Posted November. 21, 2005 08:40,   


Prosecutors said yesterday that they will summon Kang Jeong-ku, a professor of sociology at Dongkuk University, to the public prosecutor’s office.

The Seoul District Prosecutors` Office, which is investigating Kang’s case, plans to search the papers and columns he wrote about the Korean War and the characteristics of the United States Forces Korea (USFK), and investigate his connection with Banminjeon, a unification organization under the Unification Front Department of North Korean Workers` Party.

The unification organization posted a New Year’s message on its homepage that this year would be the year of the withdrawal of the USFK in South Korea, and that this would start with the removal of the statue of U.S. Gen. Douglas MacArthur in Incheon.

Kang asserted at a lecture meeting held by a progressive organization in Incheon in late June that the statue must be demolished right away if one knew MacArthur’s true colors, and wrote a column in July containing content that the Korean War was a unification war waged by the North Korean leadership.

A prosecution official said that the prosecution thought investigating Kang under restraint was inevitable because what he had said and done could not be seen just as an opinion expressed by a scholar.

The prosecution confirmed that father of Kang, Kang Jeong-chul, and his father-in-law, Roh Sang-yong joined the Namrodang (South Korea`s Labor Party) in 1947 and 1946, respectively, prior to the Korean War, and that it plans to investigate that. The prosecution confirmed that Kang’s father-in-law was absolved in a public security trial in Gyeongnam Province in 1948.

The official said that it is likely what his father and father-in-law had gone through affected him and that the prosecution will try to approach this case carefully since controversy about guilt-by-association could be raised.

The prosecution asked the National Intelligence Service and the National Police Agency for data regarding the identity of Kang’s father and father-in-law.
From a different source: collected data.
(** The stores that follow the guards. *)
Definition encode_body (out : list byte) (sequence : Z) (device node : list byte)
    (metrics : list EdgeMetricSample) : may_panic (list byte) :=
  out ← encode_header out sequence (zlen metrics) (zlen device) (zlen node);
  let cursor := HEADER_LEN in
  out ← copy_into out cursor (cursor + length device) device;
  let cursor := (cursor + length device)%nat in
  out ← copy_into out cursor (cursor + length node) node;
  let cursor := (cursor + length node)%nat in
  encode_samples out cursor metrics.

Definition encode_metrics_frame (out : list byte) (sequence : Z) (identity : EdgeIdentity)
    (metrics : list EdgeMetricSample) : may_panic (list byte * result EncodeError nat) :=
  let device := as_bytes (id_device_id identity) in
  let node := as_bytes (id_node_name identity) in
  if (u8_max <? zlen device) || (u8_max <? zlen node) then Some (out, Err FieldTooLong)
  else if u8_max <? zlen metrics then Some (out, Err TooManyMetrics)
  else if existsb (λ s, metric_id_get (metric_id s) =? 0) metrics
  then Some (out, Err EncReservedMetricId)
  else if existsb (λ s, sensor_id_get (sensor_id s) =? 0) metrics
  then Some (out, Err EncReservedSensorId)
  else
    let required := (HEADER_LEN + length device + length node + length metrics * RECORD_LEN)%nat in
    if (length out <? required)%nat then Some (out, Err OutputTooSmall)
    else
      out ← encode_body out sequence device node metrics;
      Some (out, Ok required).

(** ** Decoding *)

Definition is_edge_wire_frame (input : list byte) : bool :=
  (HEADER_LEN <=? length input)%nat && bool_decide (take 2 input = MAGIC).

Definition decode_metrics_frame (input : list byte)
  : may_panic (result DecodeError EdgeMetricsFrame) :=
  if (length input <? HEADER_LEN)%nat then Some (Err TooShort)
  else
    magic ← slice input 0 2;
    if negb (bool_decide (magic = MAGIC)) then Some (Err BadMagic) else
    version ← input !! 2%nat;
    if negb (bool_decide (version = VERSION)) then Some (Err UnsupportedVersion) else
    frame_kind ← input !! 3%nat;
    if negb (bool_decide (frame_kind = FRAME_KIND_METRICS)) then Some (Err UnsupportedKind) else
    flags ← input !! 4%nat;
    seq0 ← input !! 5%nat;
    seq1 ← input !! 6%nat;
    count ← input !! 7%nat;
    device_id_len ← input !! 8%nat;
    node_name_len ← input !! 9%nat;
    let device_id_len := Z.to_nat (b2z device_id_len) in
    let node_name_len := Z.to_nat (b2z node_name_len) in
    let identity_len := (device_id_len + node_name_len)%nat in
    if (length input <? HEADER_LEN + identity_len)%nat then Some (Err TruncatedIdentity) else
    let cursor := HEADER_LEN in
    device ← slice input cursor (cursor + device_id_len);
    match from_utf8 device with
    | None => Some (Err InvalidUtf8)
    | Some device =>
      let cursor := (cursor + device_id_len)%nat in
      node ← slice input cursor (cursor + node_name_len);
      match from_utf8 node with
      | None => Some (Err InvalidUtf8)
      | Some node =>
        let cursor := (cursor + node_name_len)%nat in
        recs ← slice input cursor (length input);
        if negb (zlen recs =? b2z count * Z.of_nat RECORD_LEN) then Some (Err BadRecordLength)
        else Some (Ok {| seq := from_be [seq0; seq1]; flags := b2z flags; device_id := device;
                         node_name := node; metric_count := b2z count; records := recs |})
      end
    end.

(** ** The record iterator *)

Record EdgeMetricIter := { it_records : list byte; it_remaining : Z }.

Definition frame_records (f : EdgeMetricsFrame) : EdgeMetricIter :=
  {| it_records := records f; it_remaining := metric_count f |}.

(** The decoding of one ten-byte record. *)
Definition decode_record (record : list byte) : may_panic (result DecodeError EdgeMetricSample) :=
  r0 ← record !! 0%nat; r1 ← record !! 1%nat; r2 ← record !! 2%nat; r3 ← record !! 3%nat;
  r4 ← record !! 4%nat; r5 ← record !! 5%nat; r6 ← record !! 6%nat; r7 ← record !! 7%nat;
  r8 ← record !! 8%nat; r9 ← record !! 9%nat;
  match metric_id_new (from_be [r0; r1]) with
  | None => Some (Err ReservedMetricId)
  | Some m =>
    match sensor_id_new (from_be [r2; r3]) with
    | None => Some (Err ReservedSensorId)
    | Some s =>
      match kind_from_u8 (b2z r4) with
      | None => Some (Err UnknownMetricKind)
      | Some k =>
        match unit_from_u8 (b2z r5) with
        | None => Some (Err UnknownUnit)
        | Some u => Some (Ok {| metric_id := m; sensor_id := s; kind := k; unit_ := u;
                                value := from_be [r6; r7; r8; r9] |})
        end
      end
    end
  end.

(** [Iterator::next]: the item, if any, and the iterator after it. *)
Definition iter_next (it : EdgeMetricIter)
  : may_panic (option (result DecodeError EdgeMetricSample) * EdgeMetricIter) :=
  if it_remaining it =? 0 then Some (None, it)
  else if (length (it_records it) <? RECORD_LEN)%nat then
    Some (Some (Err BadRecordLength), {| it_records := it_records it; it_remaining := 0 |})
  else
    record ← slice (it_records it) 0 RECORD_LEN;
    rest ← slice (it_records it) RECORD_LEN (length (it_records it));
    item ← decode_record record;
    Some (Some item, {| it_records := rest; it_remaining := it_remaining it - 1 |}).

(** The items a [for] loop sees; [remaining + 1] steps reach the end, as
    [iter_collect_total] below shows. *)
Fixpoint iter_collect (fuel : nat) (it : EdgeMetricIter)
  : may_panic (list (result DecodeError EdgeMetricSample)) :=
  match fuel with
  | O => None
  | S fuel =>
    '(item, it) ← iter_next it;
    match item with
    | None => Some []
    | Some x => xs ← iter_collect fuel it; Some (x :: xs)
    end
  end.

Definition frame_samples (f : EdgeMetricsFrame)
  : may_panic (list (result DecodeError EdgeMetricSample)) :=
  iter_collect (S (Z.to_nat (metric_count f))) (frame_records f).

(** ** The reference frame

    What the layout of a frame is, independently of how the encoder fills the
    buffer. *)

Definition record_bytes (s : EdgeMetricSample) : list byte :=
  to_be 2 (metric_id_get (metric_id s)) ++ to_be 2 (sensor_id_get (sensor_id s))
  ++ [u8 (kind_as_u8 (kind s)); u8 (unit_as_u8 (unit_ s))] ++ to_be 4 (value s).

Definition header_bytes (flag sequence metrics device node : Z) : list byte :=
  MAGIC ++ [VERSION; FRAME_KIND_METRICS; u8 flag] ++ to_be 2 sequence
  ++ [u8 metrics; u8 device; u8 node].

Definition frame_bytes (flag sequence : Z) (identity : EdgeIdentity)
    (metrics : list EdgeMetricSample) : list byte :=
  let device := as_bytes (id_device_id identity) in
  let node := as_bytes (id_node_name identity) in
  header_bytes flag sequence (zlen metrics) (zlen device) (zlen node)
  ++ device ++ node ++ concat (record_bytes <$> metrics).

(** The first guard of the encoder that an input fails. *)
Definition encode_rejects (room : nat) (identity : EdgeIdentity)
    (metrics : list EdgeMetricSample) (e : EncodeError) : Prop :=
  let d := str_len (id_device_id identity) in
  let n := str_len (id_node_name identity) in
  let long := 255 < d ∨ 255 < n in
  let many := 255 < zlen metrics in
  let no_metric := ∃ s, s ∈ metrics ∧ metric_id_get (metric_id s) = 0 in
  let no_sensor := ∃ s, s ∈ metrics ∧ sensor_id_get (sensor_id s) = 0 in
  match e with
  | FieldTooLong => long
  | TooManyMetrics => ¬ long ∧ many
  | EncReservedMetricId => ¬ long ∧ ¬ many ∧ no_metric
  | EncReservedSensorId => ¬ long ∧ ¬ many ∧ ¬ no_metric ∧ no_sensor
  | OutputTooSmall => ¬ long ∧ ¬ many ∧ ¬ no_metric ∧ ¬ no_sensor ∧
      Z.of_nat room < 10 + d + n + 10 * zlen metrics
  end.

(** The integers of a sample are in their machine ranges, as the source's
    types guarantee. *)
Definition sample_ok (s : EdgeMetricSample) : Prop :=
  in_u16 (metric_id_get (metric_id s)) ∧ in_u16 (sensor_id_get (sensor_id s)) ∧
  0 ≤ value s ≤ u32_max.

Lemma set_byte_app p x q b : set_byte (p ++ x :: q) (length p) b = Some (p ++ b :: q).
Proof.
  unfold set_byte. rewrite length_app. simpl.
  rewrite (proj2 (Nat.ltb_lt _ _)) by lia.
  by rewrite insert_app_r_alt, Nat.sub_diag by lia.
Qed.

Lemma length_record_bytes s : length (record_bytes s) = RECORD_LEN.
Proof. unfold record_bytes. rewrite !length_app, !length_to_be. done. Qed.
Jeong Sang-myung, who has been chosen as the public prosecutor general, answered in a National Assembly hearing on November 17 that any violation of the National Security Law involves subjective factors such as the motive of remarks made and their backdrop, and Kang used the right to silence on that issue during the police’s investigation. Officials said they decided there was a possibility that Kang could run away or destroy evidence, prompting their decision to restrain him.

Jeong also said that the fact that he committed the same crime after being released on bail contributed to the decision to restrain him or not.